Coestimation of State-of-Charge and State-of-Health for Power Batteries Based on Multithread Dynamic Optimization Method

Accurate estimation of state-of-charge (SOC) and state-of-health (SOH) is extremely important for the state diagnosis of power batteries, which is related to the energy efficiency and safety of electric vehicles. However, in order to represent the signal noises of sensors, the most commonly used method based on Kalman filter introduces the random Gaussian noise into the estimation, which causes the uncertainty of the estimation results. In this article, the multithread dynamic optimization method is proposed to solve the problem.

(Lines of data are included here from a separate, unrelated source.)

(* ===== verification/Freed.v ===== *)
(** * Freed: when released space is seen (internal/freed/freed.go)

    What the filesystem and the clock answer is a list, one entry for each time round
    the wait: what free space read, how long it is since the release by the clock, and
    whether the deadline is past. A list that ends is a wait still going on. *)

From S2P Require Import Prelude GoStrings.

Local Open Scope Z_scope.

Record Result : Type := mkResult {
  Unlink : duration;
  Visible : duration;
  Saw : Z;
  Polls : Z;
}.
Definition no_Result : Result := mkResult 0 0 0 0.

Inductive FreedErr : Type :=
  | BadWant (n : Z)
  | BadPatience (every patience : duration)
  | CannotRead
  | CannotRelease
  | ErrNotSeen (saw want : Z) (after : duration)
  | ErrConfounded (went : Z).

Record reading : Type := mkReading {
  rfree : option Z;
  rsince : duration;
  rlate : bool;
}.

Fixpoint wait (want before peak : Z) (r : Result) (rs : list reading) : option (Result * option FreedErr) :=
  match rs with
  | [] => None
  | x :: rs =>
      match rfree x with
      | None => Some (r, Some CannotRead)
      | Some now =>
          let got := now -! before in
          let at_ saw := mkResult (Unlink r) (rsince x) saw (Polls r +! 1) in
          if want <=? got then Some (at_ got, None)
          else if now <? peak then Some (at_ got, Some (ErrConfounded (peak -! now)))
          else if rlate x then Some (at_ got, Some (ErrNotSeen got want (rsince x)))
          else wait want before now (mkResult (Unlink r) (Visible r) (Saw r) (Polls r +! 1)) rs
      end
  end.

(** [free] is read once before; [released] is whether the release worked, and how long
    it took. *)
Definition Watch (before : option Z) (released : bool) (unlink : duration) (want : Z) (every patience : duration)
    (rs : list reading) : option (Result * option FreedErr) :=
  if want <=? 0 then Some (no_Result, Some (BadWant want))
  else if (every <=? 0) || (patience <=? 0) then Some (no_Result, Some (BadPatience every patience))
  else match before with
       | None => Some (no_Result, Some CannotRead)
       | Some b =>
           if negb released then Some (no_Result, Some CannotRelease)
           else wait want b b (mkResult unlink 0 0 0) rs
       end.

(** ** What a verdict rests on *)

(** Free space as it was read, up to some point, never falling and never enough. *)
Definition rising (want before : Z) (rs : list reading) (now : Z) : Prop :=
  exists fs, rfree <$> rs = Some <$> fs /\ Sorted Z.le (before :: fs) /\ now = default before (last fs) /\
    Forall (fun f => f - before < want) fs.

Lemma Sorted_snoc (l : list Z) x y : Sorted Z.le (x :: l) -> default x (last l) <= y -> Sorted Z.le (x :: l ++ [y]).
Proof.
  revert x. induction l as [|z l IH]; intros x S L; [by repeat constructor|]. simpl. inversion S as [|? ? S' H]; subst.
  constructor; [|by inversion H; constructor]. apply IH; [done|]. rewrite last_cons in L. by destruct (last l).
Qed.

In addition, the fractional-order model and the unscented Kalman filter are used in SOC estimation. The Gaussian linear models based on parameters of six commonly used open-circuit-voltage models are proposed to estimate SOH. Finally, the dynamic stress test current condition and four lithium-ion batteries are implemented to verify the effectiveness of the proposed method in the experiment. For SOC estimation, root-mean-square error (RMSE) of the proposed method is 0.098 and the average value of the six models is 0.123, thus the proposed method improves the estimation accuracy by 20.32%. For SOH estimation, we compare the smallest RMSE of the six models and that of the proposed method for four experimental batteries, thus the average improvement of accuracy is 25.44%.